L'idée de départ est l'une des plus originales de la série : point de héros droit dans ses bottes ici, le héros est un vil rascal qui ne rêve que d'une chose, intégrer la Guilde des Voleurs du Port du Sable Noir, la ville qui change de nom à chaque livre parce que les traducteurs français n'étaient pas fichus de se mettre d'accord et accessoirement le pire repaire de brigands de tout le continent d'Allansia, déjà visitée par un aventurier quelconque dans La Cité des Voleurs de Ian Livingstone. Ce soir, c'est votre grand soir : dépouillez le marchand La Braise de son bien le plus précieux, l'énorme joyau connu sous le nom d'Œil du Basilic, et la Guilde vous acceptera dans ses rangs.


Prometteur ! Et les premières pages du livre ne le sont pas moins, à commencer par la superbe couverture de John Sibbick, probablement l'une des meilleures de la série. Les règles s'enrichissent d'une réjouissante série de « Talents Inavouables » à choisir dans une liste : détection de pièges, déplacement silencieux, crochetage de serrures, etc. Le premier paragraphe offre un choix entre trois lieux à visiter, car Graeme Davis a compris, contrairement à Livingstone, qu'on ne se déplace pas dans une ville comme dans un donjon. Ce genre de trucs reflète bien l'approche rolistique de Davis, on en retrouve des traces plus loin dans l'aventure, comme la possibilité d'utiliser une torche pour se battre contre un ennemi particulièrement inflammable (ça paraît évident, mais peu d'auteurs de DF y pensent) ou bien dans la gestion (assez primitive) de l'encombrement du sac à dos.


C'est une toute autre vision du Port du Sable Noir qu'on découvre dans ce livre. Décrite par Livingstone, la ville avait un caractère certes dangereux, mais un peu trop loufoque pour qu'on puisse se sentir vraiment menacé, alors que Davis en dresse un portrait plus posé et réaliste. Cela tient aussi à l'identité du héros : celui de la Cité se baladait comme un vrai touriste, alors que celui des Rôdeurs se doit d'être discret, d'éviter les patrouilles, et lorsqu'il s'introduit chez des gens, il doit faire preuve de discrétion s'il ne veut pas finir au gibet. La peur d'être pris est constante, et on se croirait parfois dans l'équivalent biblioludique des excellents jeux vidéo Thief 1 et 2 (y compris parce que dans les deux cas, le protagoniste se balade avec une épée qui n'a vraiment rien à faire à la ceinture d'un voleur quand on y réfléchit un peu).

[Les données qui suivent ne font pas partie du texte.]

Lemma bits_testbit t i : 0 <= i → (Z.land t (bit i) =? 0) = negb (Z.testbit t i).
Proof.
  intros Hi. destruct (Z.testbit t i) eqn:E; simpl.
  - apply Z.eqb_neq. intros H. apply (f_equal (λ x, Z.testbit x i)) in H.
    rewrite Z.land_spec, E, bit_spec, bool_decide_eq_true_2, Z.bits_0 in H by done. done.
  - apply Z.eqb_eq, Z.bits_inj'. intros j Hj. rewrite Z.land_spec, Z.bits_0, bit_spec by done.
    case_bool_decide; [subst; by rewrite E | by rewrite andb_false_r].
Qed.

Lemma elem_of_emptyCells t i : i ∈ emptyCells t ↔ 0 <= i < 9 ∧ Z.testbit t i = false.
Proof.
  unfold emptyCells. rewrite list_elem_of_In, filter_In, <- list_elem_of_In, elem_of_seqZ.
  split; [intros [H1 H2] | intros [H1 H2]]; (split; [lia|]).
  - rewrite bits_testbit in H2 by lia. by apply negb_true_iff.
  - rewrite bits_testbit, H2 by lia. done.
Qed.

(** Playing an empty cell leaves the other ones. *)
Lemma emptyCells_play me opp i :
  i ∈ emptyCells (Z.lor me opp) →
  (length (emptyCells (Z.lor opp (Z.lor me (bit i)))) < length (emptyCells (Z.lor me opp)))%nat.
Proof.
  intros H. pose proof H as [Hi Ht]%elem_of_emptyCells.
  assert (emptyCells (Z.lor opp (Z.lor me (bit i))) ≡ₚ List.filter (λ j, negb (j =? i)) (emptyCells (Z.lor me opp))) as ->.
  { apply NoDup_Permutation.
    - apply NoDup_ListNoDup, List.NoDup_filter, NoDup_ListNoDup, NoDup_seqZ.
    - apply NoDup_ListNoDup, List.NoDup_filter, List.NoDup_filter, NoDup_ListNoDup, NoDup_seqZ.
    - intros j. rewrite elem_of_emptyCells, list_elem_of_In, filter_In, <- list_elem_of_In, elem_of_emptyCells.
      rewrite !Z.lor_spec, bit_spec, negb_true_iff, Z.eqb_neq by lia.
      rewrite !orb_false_iff, bool_decide_eq_false. naive_solver. }
  clear Ht. revert H. generalize (emptyCells (Z.lor me opp)). induction 1 as [i l|i j l H IH]; simpl.
  - rewrite Z.eqb_refl. simpl. pose proof (filter_length (λ j, negb (j =? i)) l).
    pose proof (filter_length_le (λ j, negb (j =? i)) l). lia.
  - destruct (j =? i); simpl; [|specialize (IH Hi); lia].
    pose proof (filter_length_le (λ j, negb (j =? i)) l). lia.
Qed.

Lemma bitboards_play me opp i :
  bitboards me opp → i ∈ emptyCells (Z.lor me opp) → bitboards opp (Z.lor me (bit i)).
Proof.
  intros [Hm Ho] [Hi _]%elem_of_emptyCells. split; [done|]. split.
  - apply Z.lor_nonneg. split; [lia|]. unfold bit. apply Z.shiftl_nonneg. done.
  - assert (Z.lor me (bit i) < 2 ^ 9); [|unfold FULL; lia].
    destruct (decide (Z.lor me (bit i) = 0)); [lia|].
    assert (0 < Z.lor me (bit i)).
    { assert (0 <= Z.lor me (bit i)); [|lia]. apply Z.lor_nonneg. split; [lia|]. unfold bit. by apply Z.shiftl_nonneg. }
    apply Z.log2_lt_pow2; [done|]. unfold FULL in *.
    rewrite Z.log2_lor by (first [lia | unfold bit; by apply Z.shiftl_nonneg]).
    apply Z.max_lub_lt.
    + destruct (decide (me = 0)) as [->|]; [done|]. apply Z.log2_lt_pow2; lia.
    + unfold bit. rewrite Z.log2_shiftl by lia. simpl. lia.
Qed.

Lemma some_empty me opp : bitboards me opp → Z.lor me opp ≠ FULL → emptyCells (Z.lor me opp) ≠ [].
Proof.
  intros [Hm Ho] Hf He. apply Hf, Z.bits_inj'. intros i Hi.
  destruct (decide (i < 9)) as [H9|H9].
  - assert (Z.testbit FULL i = true) as ->.
    { assert (i ∈ seqZ 0 9) as Hs by (apply elem_of_seqZ; lia). clear Hi H9. revert i Hs.
      apply Forall_forall. repeat constructor. }
    destruct (Z.testbit (Z.lor me opp) i) eqn:E; [done|].
    assert (i ∈ emptyCells (Z.lor me opp)) as H by by apply elem_of_emptyCells. rewrite He in H. by apply not_elem_of_nil in H.
  - unfold FULL in *. rewrite Z.lor_spec.
    assert (∀ m, 0 <= m <= 511 → Z.testbit m i = false) as Hb.
    { intros m H. destruct (decide (m = 0)) as [->|]; [apply Z.bits_0|]. apply Z.bits_above_log2; [lia|].
      apply Z.lt_le_trans with 9; [|lia]. apply Z.log2_lt_pow2; lia. }
    rewrite !Hb by lia. done.
Qed.

Lemma within_full v r : (∃ z, v = Points z) → within v r MinusInfinity PlusInfinity → r = v.
Proof.
  intros [z ->] (H1 & H2 & H3). apply H3.
  - intros H. specialize (H1 H). order_by H H1.
  - intros H. specialize (H2 H). order_by H H2.
Qed.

C'est d'autant plus dommage que la construction de ce livre souffre d'autant de problèmes, et ce dès le premier paragraphe. Je parlais plus haut des trois quartiers qui s'offrent à vous, et certes, tout ceci est bel et bien bon, mais l'un de ces trois quartiers n'est accessible que depuis le §1 ! Sachant qu'il est nécessaire de récupérer un indice sur la localisation de l'Œil du Basilic dans chacun des quartiers, il est possible de perdre dès le premier choix si l'on ne fait pas le bon, et sans véritable raison scénaristique. Plus ennuyeux encore, les indices eux-mêmes ne se justifient guère dans la logique interne du livre : deux d'entre eux disent peu ou prou la même chose, et le troisième vous indique seulement où trouver les deux autres, alors que vous le saviez déjà. C'est plutôt maladroit.


Cette maladresse est également perceptible à d'autres égards : par exemple, si l'on se trompe de porte en arrivant dans la rue où réside La Braise, on pourrait s'attendre à être puni… mais on est en fait récompensé ! Et celui qui aura retenu l'indice donné plus tôt pour entrer directement chez La Braise passera ainsi à côté d'un objet intéressant. Drôle de manière de récompenser le lecteur attentif. Ce n'est pas la seule fois que Graeme Davis accorde des bonus là où l'on s'attendrait plutôt à un malus, et ça laisse une drôle d'impression d'impunité qui nuit un peu à l'ambiance générale.


Du côté des règles aussi, on trouve des choses mal fichues. Ainsi, il est possible de trouver au cours de l'aventure des objets qui suppléent un Talent inavouable, par exemple un grappin qui correspond au Talent d'escalade. C'est une idée intéressante, si ce n'est qu'elle biaise totalement le choix au début de l'aventure lors des relectures : quel intérêt de prendre un Talent quand on sait qu'un objet équivalent se cache quelque part ? Plus encore, Davis demande régulièrement si l'on possède un Talent à des endroits qui ne sont accessibles que si on le possède : ça donne l'impression qu'il ne maîtrisait pas la structure de son bouquin et c'est un peu bête.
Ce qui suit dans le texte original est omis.